[opensource-dev] Malicious payloads in third-party viewers: is the policy worth anything?

Marc Adored marc at inworlddesigns.com
Sat Aug 21 16:23:56 PDT 2010


This was an attempt to do 1 of 2 things or both. There is no denying
it because every other "excuse" I've seen is pure bull and doesn't
even make sense. The person responsible for doing this was either
arrogant enough to think that the userbase was large enough and there
was enough people logging in that putting links to a site could cause
it issues or they figured the extra traffic could financially harm the
person paying for the service or both. This crap about boasting
traffic I really don't get. I don't see why anyone would accept
something that doesn't even make sense. How are you boasting traffic
by hiding any knowledge of what your doing to boast? How is any person
that matters going to notice a bunch of hidden iframes on the login
page? Where they boasting to the owner of the website? There are much
more legal ways of "boasting" your traffic. They did post traffic
stats which is what I see as boasting but hiding iframes isn't even in
the same ballpark as boasting. It was a pissing match between 2 or
more devs on different projects and they used their userbase in
illegal activity. People saying it was "hardly" a DDos are trying to
discredit what it was. When it comes to laws there really isn't no
"kind of" breaking the law. Just because someones arrogance prevents
them from doing something successfully doesn't make the attempt any
less illegal. If you steel something from a store and get caught
before you leave the store you still get in trouble. Also discrediting
the victim was not a bright idea either because frankly it doesn't
matter not one bit who the victim was or what they are guilty of. The
old saying stands here 2 wrongs don't make a right. Linden must act
according to this. They should not be biased in any manor.

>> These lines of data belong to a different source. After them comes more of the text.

Lemma publication_ok registered backends :
  Forall batch_ok backends →
  snapshot_ok (sn_Workloads (publication registered backends))
  ∧ snapshot_ok (sn_Policies (publication registered backends)).
Proof.
  intros [Hw Hp]%batches_ok.
  split; [apply (materializeType_spec equalW)|apply (materializeType_spec equalP)]; done.
Qed.

(** What a refresh finds: the inputs of the snapshot that is published, and that snapshot,
    apart from its readiness. *)
Definition published (registered : bool) (a : Aggregate) (v : Snapshot) : Prop :=
  let fresh := publication registered (ag_backends a) in
  Forall batch_ok (ag_backends a)
  ∧ ag_inputsW a = omap ba_Workloads (ag_backends a)
  ∧ ag_inputsP a = omap ba_Policies (ag_backends a)
  ∧ sn_Workloads v = sn_Workloads fresh ∧ sn_Policies v = sn_Policies fresh
  ∧ sn_Query v = sn_Query fresh.

Lemma readSources_ok backends sources :
  Forall batch_ok backends → Forall (λ s, batch_ok s.2) sources →
  Forall batch_ok (readSources backends sources).1.
Proof.
  intros Hb Hs. revert backends Hb. induction Hs as [|[status batch] sources Hx _ IH];
    intros backends Hb; [constructor|]. cbn [readSources].
  assert (Forall batch_ok (tail backends)) as Htl by (by destruct Hb).
  specialize (IH _ Htl). destruct (readSources (tail backends) sources) as [next changed].
  destruct Hb as [|b backends Hb1 _]; simpl in *; [by constructor|].
  destruct (decide _); by constructor.
Qed.

Lemma mergeSources_spec {V} `{ObjectIdentity (DefaultSnapshot V)} (equalV : V → V → bool) force sources
    inputs previous :
  (∀ a b, equalV a b = true → a = b) → Forall snapshot_ok sources →
  (∀ d, previous = Some d → snapshot_ok d ∧ d = materializeType equalV inputs None) →
  mergeSources equalV force inputs sources previous = materializeType equalV sources None.
Proof.
  intros Hlaw Hs Hp. unfold mergeSources.
  assert (materializeType equalV sources previous = materializeType equalV sources None) as ->.
  { apply materializeType_spec; [done..|]. intros d Hd. by apply Hp. }
  destruct previous as [d|]; [|done]. destruct (negb force && sameAll inputs sources) eqn:He; [|done].
  apply andb_true_iff in He as [_ ->%sameAll_eq]. by apply Hp.
Qed.

Lemma readSources_unchanged backends sources :
  length backends = length sources →
  (readSources backends sources).2 = false → (readSources backends sources).1 = backends.
Proof.
  revert backends. induction sources as [|[status batch] sources IH]; intros [|b backends];
    simpl; [done..|]. intros [= Hlen].
  specialize (IH backends Hlen). destruct (readSources backends sources) as [next changed].
  simpl in IH. destruct (decide _); simpl; [|done]. intros ->. by rewrite IH.
Qed.

(** A refresh publishes, from the batches it ends up with, what would be published from
    scratch. *)
Lemma refresh_spec force sources a registered :
  (force = true ∨ registered = ag_registered a) →
  (∀ v, ag_current a = Some v → published registered a v) →
  (ag_current a = None → ag_backends a = []) →
  Forall (λ s, batch_ok s.2) sources →
  let a' := refreshLocked force sources a in
  ag_registered a' = ag_registered a
  ∧ ag_backends a' = (readSources (ag_backends a) sources).1
  ∧ ag_current a' = Some (publication (ag_registered a) (ag_backends a'))
  ∧ (∀ v, ag_current a' = Some v → published (ag_registered a) a' v).
Proof.
  intros Hforce Hpub Hnone Hs. unfold refreshLocked.
  assert (Forall batch_ok (ag_backends a)) as Hback.
  { destruct (ag_current a) as [v|]; [by destruct (Hpub v eq_refl) as [? _]|].
    rewrite Hnone by done. constructor. }
  pose proof (readSources_ok _ _ Hback Hs) as Hnext.
  pose proof (readSources_unchanged (ag_backends a) sources) as Hun.
  destruct (readSources (ag_backends a) sources) as [next read]. simpl in Hnext, Hun.
  destruct (negb _) eqn:Hchanged.
  - apply negb_true_iff in Hchanged. rewrite !orb_false_iff in Hchanged.
    destruct Hchanged as ((((-> & Hlen%negb_false_iff%bool_decide_eq_true) & Hcur%bool_decide_eq_false)
      & ->) & Hready). specialize (Hun Hlen eq_refl) as ->.
    destruct (ag_current a) as [v|] eqn:Hv; [|done]. simpl.
    destruct Hforce as [|Hreg]; [done|]. subst registered. specialize (Hpub v eq_refl).
    split; [done|]. split; [done|]. split; [|by intros ? [= <-]].
    destruct Hpub as (_ & _ & _ & Hw & Hp & Hq). f_equal.
    apply negb_false_iff, eqb_prop in Hready.
    destruct v as [ready w p q]. simpl in *. by subst.
  - simpl. split; [done|]. split; [done|].
    destruct (batches_ok next Hnext) as [HnW HnP].
    assert (mergeSources equalW force (ag_inputsW a) (omap ba_Workloads next)
              (sn_Workloads <$> ag_current a)
            = materializeType equalW (omap ba_Workloads next) None) as ->.
    { apply mergeSources_spec; [done..|]. intros d (v & Hv & ->)%fmap_Some.
      destruct (Hpub v Hv) as (_ & -> & _ & -> & _).
      split; [by apply (publication_ok registered)|done]. }
    assert (mergeSources equalP force (ag_inputsP a) (omap ba_Policies next)
              (sn_Policies <$> ag_current a)
            = materializeType equalP (omap ba_Policies next) None) as ->.
    { apply mergeSources_spec; [done..|]. intros d (v & Hv & ->)%fmap_Some.
      destruct (Hpub v Hv) as (_ & _ & -> & _ & -> & _).
      split; [by apply (publication_ok registered)|done]. }
    set (w := materializeType equalW (omap ba_Workloads next) None).
    set (p := materializeType equalP (omap ba_Policies next) None).
    assert ((if ag_registered a then
        match ag_current a ≫= sn_Query with
        | Some q => if force || dependenciesChanged (ag_current a) w p
                    then Some (buildQuery w p (Some q)) else Some q
        | None => Some (buildQuery w p None)
        end else None) = sn_Query (publication (ag_registered a) next)) as ->.
    { unfold publication. simpl. fold w p. destruct (ag_registered a) eqn:Hreg; [|done].
      destruct (ag_current a) as [v|]; [|done]. simpl.
      destruct (sn_Query v) as [q|] eqn:Hq; [|done].
      destruct (Hpub v eq_refl) as (_ & _ & _ & Hw & Hp & Hquery). rewrite Hq in Hquery.
      destruct registered; [|done]. injection Hquery as ->.
      destruct (publication_ok true (ag_backends a) Hback) as [Hok1 Hok2].
      destruct (publication_ok true next Hnext) as [Hok3 Hok4].
      destruct (force || (negb (same (sn_Workloads v) w) || negb (same (sn_Policies v) p)))
        eqn:Hdep; [f_equal; by apply buildQuery_reuse|].
      apply orb_false_iff in Hdep as [_ Hdep].
      apply orb_false_iff in Hdep as [H1%negb_false_iff%same_eq H2%negb_false_iff%same_eq].
      rewrite <-H1, <-H2, Hw, Hp. done. }
    split; [done|]. by intros ? [= <-].
Qed.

The facts are emerald violated the trust of their users and they have
done so a few times and do nothing to correct the problem. They
violated the TPV policy a few times also that should at least warrant
removal from the TPV list AT LEAST. I wouldn't recommend banning the
client because a lot of people use it but removing them from the TPV
list will definitely send a message and maybe MAYBE they will try to
fix the structure of the project so that someone can be held
responsible for changes to important parts of the viewer. Also I would
think that the emdku crap they are putting in the viewer violates the
TPV simply because no body can see what gets added because of it. They
could be transmitting every bit of our information somewhere and no
body knows. I wouldn't put it past some of the devs after what I've
seen and the secrecy that is growing from within.

I want everyone to know that I am not an emerald hater. I love emerald
and I still use it occasionally but I only use a copy I have compiled
myself. I do not trust dev's of an opensource project who have
something they want to hide from everyone specially ones with the
backgrounds of certain dev's on the emerald team.

I would also like to say that had this been a "first offence" it might
be different and the "we didnt know" excuse might have flown but
considering there are a few dev's that have had repeated headlines
that make them out to be liars and script kiddies with known "not so
legal" retaliation habits a bit more drastic measures should be taken.
its like disciplining your child. if you threaten and threaten but
never act eventually they learn they can do whatever they want and not
get in trouble. the TPV means nothing if its not enforced.